How to change names of files from one csv column to the next

131 views Asked by At

I have a list of files that I have downloaded from the internet using an R script to run through a csv that contains download links. However when my files download they are named from the end of the csv column titled external instead of with the ID name that I want.

My data looks like this:

| ID       | external                                      |
| -------- | --------------------------------------------- |
| ABC_101  | https://peaches.com/12345_download            |
| ABC_102  | https://peaches.com/123456_download           |

So when the file downloads it is named 12345_download but I want it to be named ABC_101. I am working with over 1,000 instances so ideally I would want to write an R script that can match the last part in the external column then name it to the correct ID column.

library(dplyr)
library(stringdist)
library(writexl)

# set working directory for project to access files 
setwd("/home2/peach/")

# read files in folder and get list of file names
file_names <- list.files(path ="peaches_downloads/downloads/",
                         all.files=TRUE, 
                         full.names=TRUE,
                         recursive=TRUE,
                         pattern=".jpg") %>%
  data.frame(paths = .)

# extract part of file name [remove directory sub strings] that
# comes before .jpg + other parts of naming convention and add a column. 
file_names$match.name <- file_names %>%
  pull(paths) %>%
  basename() %>%
  gsub(pattern = "\\.jpg.*", replacement = "") %>%
  gsub(pattern = "_download", replacement = "")

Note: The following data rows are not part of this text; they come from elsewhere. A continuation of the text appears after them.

(** ** The wire batches of one action ([session_loop.rs], [process_fastpath_input]) *)

(** [slice::chunks(n)] for [n > 0]; the length of the slice is enough fuel. *)
Fixpoint chunks_fuel {A} (fuel n : nat) (l : list A) : list (list A) :=
  match fuel with
  | O => []
  | S fuel => match l with
              | [] => []
              | _ :: _ => take n l :: chunks_fuel fuel n (drop n l)
              end
  end.
Definition chunks {A} (n : nat) (l : list A) : list (list A) := chunks_fuel (length l) n l.

Definition FASTPATH_EVENTS : nat := 255.

(** ** Lemmas *)

Lemma chunks_fuel_concat {A} fuel n (l : list A) :
  (0 < n)%nat -> (length l <= fuel)%nat -> concat (chunks_fuel fuel n l) = l.
Proof.
  intros Hn. revert l. induction fuel as [|fuel IH]; intros [|x l] Hl; simpl in *; try done; [lia|].
  rewrite IH; [by rewrite take_drop|]. rewrite length_drop. simpl. lia.
Qed.

Lemma chunks_fuel_size {A} fuel n (l : list A) :
  (0 < n)%nat -> Forall (fun c => 1 <= length c <= n)%nat (chunks_fuel fuel n l).
Proof.
  intros Hn. revert l. induction fuel as [|fuel IH]; intros [|x l]; simpl; try done.
  constructor; [|apply IH]. rewrite length_take. simpl. lia.
Qed.

Lemma first_out_of_bounds_ok size l :
  first_out_of_bounds size l = Ok tt <-> Forall (fun p => fst p < fst size /\ snd p < snd size) l.
Proof.
  induction l as [|[x y] l IH]; simpl; [done|].
  rewrite Forall_cons. simpl.
  destruct (Z.geb_spec x (fst size)), (Z.geb_spec y (snd size)); simpl;
    [split; [done|lia]..|]. rewrite IH. naive_solver lia.
Qed.

Section Wheel.
Lemma wheel_chunks_spec fuel sign remaining :
  (sign = 1 \/ sign = -1) -> 0 <= remaining -> remaining <= Z.of_nat fuel ->
  foldr Z.add 0 (wheel_chunks fuel sign remaining) = sign * remaining /\
  Forall (fun u => 0 < sign * u <= MAX_WHEEL_MAGNITUDE_PER_OPERATION)
         (wheel_chunks fuel sign remaining) /\
  Z.of_nat (length (wheel_chunks fuel sign remaining)) = (remaining + 239) / 240.
Proof.
  intros Hs. revert remaining. induction fuel as [|fuel IH]; intros r Hr Hf.
  { assert (r = 0) as -> by lia. simpl. split; [lia|]. split; [done|]. reflexivity. }
  cbn [wheel_chunks]. unfold MAX_WHEEL_MAGNITUDE_PER_OPERATION in *.
  destruct (Z.gtb_spec r 0).
  - destruct (IH (r - Z.min r 240)) as (H1 & H2 & H3); [lia..|].
    cbn [foldr length]. rewrite H1. split; [nia|].
    split; [constructor; [nia|done]|].
    rewrite Nat2Z.inj_succ, H3.
    destruct (Z.min_spec r 240) as [[? ->]|[? ->]].
    + replace (r - r + 239) with 239 by lia. change (239 / 240) with 0.
      replace (r + 239) with (1 * 240 + (r - 1)) by lia.
      rewrite Z.div_add_l, Z.div_small; lia.
    + replace (r + 239) with (1 * 240 + (r - 240 + 239)) by lia.
      rewrite Z.div_add_l; lia.
  - assert (r = 0) as -> by lia. simpl. split; [lia|]. split; [done|]. reflexivity.
Qed.

Definition units_of (op : Operation) : list Z :=
  match op with WheelRotations _ u => [u] | _ => [] end.

Lemma units_of_map v l : flat_map units_of (map (WheelRotations v) l) = l.
Proof. induction l; simpl; congruence. Qed.
End Wheel.

Lemma lerp_between from to_ step total :
  is_u16 from -> is_u16 to_ -> 0 <= step <= total -> 0 < total ->
  Z.min from to_ <= lerp from to_ step total <= Z.max from to_.
Proof.
  unfold is_u16. intros Hf Ht Hs Htot. unfold lerp.
  assert (Z.min from to_ <= from + Z.quot ((to_ - from) * step) total <= Z.max from to_) as Hv.
  { destruct (Z.le_ge_cases from to_).
    - assert (0 <= Z.quot ((to_ - from) * step) total) by (apply Z.quot_pos; nia).
      assert (Z.quot ((to_ - from) * step) total <= to_ - from).
      { rewrite Z.quot_div_nonneg by nia. apply Z.div_le_upper_bound; nia. }
      lia.
    - replace ((to_ - from) * step) with (- ((from - to_) * step)) by lia.
      rewrite Z.quot_opp_l by lia.
      assert (0 <= Z.quot ((from - to_) * step) total) by (apply Z.quot_pos; nia).
      assert (Z.quot ((from - to_) * step) total <= from - to_).
      { rewrite Z.quot_div_nonneg by nia. apply Z.div_le_upper_bound; nia. }
      lia. }
  assert (((0 <=? from + Z.quot ((to_ - from) * step) total)
    && (from + Z.quot ((to_ - from) * step) total <=? 65535)) = true) as ->; [|done].
  apply andb_true_iff. rewrite !Z.leb_le. lia.
Qed.

Lemma lerp_end from to_ total : is_u16 to_ -> 0 < total -> lerp from to_ total total = to_.
Proof.
  unfold is_u16, lerp. intros. rewrite Z.quot_mul by lia.
  replace (from + (to_ - from)) with to_ by lia.
  assert (((0 <=? to_) && (to_ <=? 65535)) = true) as ->; [|done].
  apply andb_true_iff. rewrite !Z.leb_le. lia.
Qed.

(** The intermediate products of a drag stay in [i32]. *)
Lemma lerp_no_overflow from to_ step :
  is_u16 from -> is_u16 to_ -> 0 <= step <= DRAG_INTERPOLATION_STEPS ->
  - 2 ^ 31 <= (to_ - from) * step < 2 ^ 31.
Proof. unfold is_u16, DRAG_INTERPOLATION_STEPS. intros. nia. Qed.

(** Where a batch moves the pointer. *)
Definition move_targets (ops : list Operation) : list (Z * Z) :=
  flat_map (fun op => match op with MouseMove x y => [(x, y)] | _ => [] end) ops.

Definition wf_mouse (a : MouseAction) : Prop :=
  Forall (fun p => is_u16 (fst p) /\ is_u16 (snd p)) (coordinates a) /\
  match a with Scroll _ _ dy => is_i16 dy | _ => True end.

Lemma drag_moves fx fy tx ty b :
  move_targets (concat (drag_batches fx fy tx ty b)) =
  (fx, fy) :: map (fun s => interpolate fx fy tx ty (Z.of_nat s) DRAG_INTERPOLATION_STEPS) (seq 1 5).
Proof. reflexivity. Qed.

Lemma move_targets_wheel dy : move_targets (wheel_rotation_operations dy) = [].
Proof.
  unfold wheel_rotation_operations.
  set (l := wheel_chunks _ _ _). clearbody l.
  assert (move_targets (map (WheelRotations true) l) = []) as H by (induction l; done).
  destruct (map (WheelRotations true) l); done.
Qed.

(** ** Properties *)

(** A scroll of [dy] units becomes at least one wheel operation; the
    operations together rotate exactly [dy], none is larger than the 240 units
    that survive the 8-bit wire field, all have the sign of [dy], and their
    number is the least possible. *)
Theorem wheel_rotation_operations_spec (dy : Z) (vertical : bool) :
  is_i16 dy ->
  let us := flat_map units_of (raw_operation (Wheel vertical dy)) in
  raw_operation (Wheel vertical dy) = map (WheelRotations vertical) us /\
  foldr Z.add 0 us = dy /\
  Forall (fun u => Z.abs u <= MAX_WHEEL_MAGNITUDE_PER_OPERATION /\ 0 <= u * dy) us /\
  Z.of_nat (length us) = Z.max 1 ((Z.abs dy + 239) / 240).
Proof.
  unfold is_i16. intros Hdy.
  assert (forall l, flat_map (fun op => match op with
     | WheelRotations _ w => [WheelRotations vertical w] | _ => [] end)
     (map (WheelRotations true) l) = map (WheelRotations vertical) l) as Hre.
  { intros l. induction l; simpl; congruence. }
  set (sign := if dy <? 0 then -1 else 1).
  assert ((sign = 1 \/ sign = -1) /\ sign * Z.abs dy = dy) as [Hs Hd].
  { unfold sign. destruct (Z.ltb_spec dy 0); lia. }
  destruct (wheel_chunks_spec (Z.to_nat (Z.abs dy)) sign (Z.abs dy)) as (H1 & H2 & H3); [lia..|].
  cbn [raw_operation]. unfold wheel_rotation_operations. fold sign.
  destruct (wheel_chunks (Z.to_nat (Z.abs dy)) sign (Z.abs dy)) as [|u us] eqn:E.
  - simpl in *. assert (dy = 0) as -> by lia. simpl. split; [done|]. split; [done|].
    split; [|done]. apply Forall_singleton. unfold MAX_WHEEL_MAGNITUDE_PER_OPERATION. lia.
  - cbn [map]. rewrite <- map_cons, Hre. cbv zeta. rewrite units_of_map.
    split; [done|]. rewrite H1. split; [lia|]. split.
    + eapply Forall_impl; [exact H2|]. simpl. intros v Hv.
      destruct Hs as [-> | ->]; nia.
    + rewrite H3. cbn [length] in H3. lia.
Qed.

Lemma wheel_rotation_operations_spec_witness :
  is_i16 (-500) /\
  flat_map units_of (raw_operation (Wheel false (-500))) = [-240; -240; -20] /\
  foldr Z.add 0 (flat_map units_of (raw_operation (Wheel false (-500)))) = -500.
Proof.
  assert (is_i16 (-500)) as H by (unfold is_i16; lia).
  split; [exact H|]. split; [reflexivity|].
  apply (wheel_rotation_operations_spec (-500) false H).
Defined.

(** The bounds check of [Session::send_mouse] looks only at the end points
    of an action, and that is enough: when it passes, every position the
    translated operations move the pointer to (all interpolated drag positions
    included) lies on the desktop, and the last one is the action's target. *)
Theorem check_bounds_covers_every_move (size : Z * Z) (a : MouseAction) :
  wf_mouse a -> check_bounds size a = Ok tt ->
  let moves := move_targets (concat (mouse_operations a)) in
  Forall (fun p => 0 <= fst p < fst size /\ 0 <= snd p < snd size) moves /\
  last moves = last (coordinates a).
Proof.
  intros [Hwf _] Hc. unfold check_bounds in Hc. apply first_out_of_bounds_ok in Hc.
  pose proof (proj2 (Forall_and _ _) (conj Hwf Hc)) as Hb. clear Hwf Hc.
  destruct a as [x y|x y b|x y b|x y dy|fx fy tx ty b]; cbn [coordinates] in *;
    repeat match goal with H : Forall _ (_ :: _) |- _ => apply Forall_cons in H as [? ?] end;
    cbn [fst snd] in *; unfold is_u16 in *.
  1-3: simpl; split; [repeat constructor; simpl; lia|done].
  - cbn [mouse_operations concat]. rewrite app_nil_r. unfold move_targets. simpl.
    fold (move_targets (wheel_rotation_operations dy)). rewrite move_targets_wheel.
    split; [repeat constructor; simpl; lia|done].
  - cbn [mouse_operations]. cbv zeta. rewrite drag_moves. split.
    + constructor; [simpl; lia|]. apply Forall_map, Forall_forall.
      intros s Hs%list_elem_of_In%in_seq. simpl.
      pose proof (lerp_between fx tx (Z.of_nat s) DRAG_INTERPOLATION_STEPS) as Hx.
      pose proof (lerp_between fy ty (Z.of_nat s) DRAG_INTERPOLATION_STEPS) as Hy.
      unfold is_u16, DRAG_INTERPOLATION_STEPS in *. lia.
    + simpl. f_equal. unfold interpolate.
      change (Z.of_nat 5) with DRAG_INTERPOLATION_STEPS.
      rewrite !lerp_end; unfold is_u16, DRAG_INTERPOLATION_STEPS; (done || lia).
Qed.

Lemma check_bounds_covers_every_move_witness :
  check_bounds (1920, 1080) (Drag 100 1000 0 3 BtnLeft) = Ok tt /\
  move_targets (concat (mouse_operations (Drag 100 1000 0 3 BtnLeft)))
    = [(100, 1000); (80, 801); (60, 602); (40, 402); (20, 203); (0, 3)] /\
  last (move_targets (concat (mouse_operations (Drag 100 1000 0 3 BtnLeft)))) = Some (0, 3).
Proof.
  assert (wf_mouse (Drag 100 1000 0 3 BtnLeft)) as Hwf.
  { split; [|exact I]. repeat constructor; simpl; lia. }
  split; [reflexivity|]. split; [reflexivity|].
  apply (check_bounds_covers_every_move (1920, 1080) (Drag 100 1000 0 3 BtnLeft) Hwf).
  reflexivity.
Defined.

# read in excel/csv file with names to change to 
name_data <- read.csv("peaches_downloads/xlsx/fruit_full_dump_.csv")

# matching with external 
# extract part of the external name to get external to match path names 
name_data <- name_data %>% mutate (external_match = name_data$external <- name_data %>%
                                     pull(external) %>%
                                     basename() %>%
                                     gsub(pattern = "\\.jpg.*", replacement = "") %>%
                                     gsub(pattern = "_download", replacement = ""))
check2 <- print(file_names$match.name %in% name_data$external_match) %>% data.frame(check2 =.)

1

There are 1 answers

0
Mohamed Desouky On
  • You can try this
for(f in list.files("Your_files_directory") ){
    ind <- which(grepl(f , name_data$external))
    file.rename(f , name_data$ID[ind])
}

Where "Your_files_directory" is the directory you download your file directory and name_data your date which contains ID and external.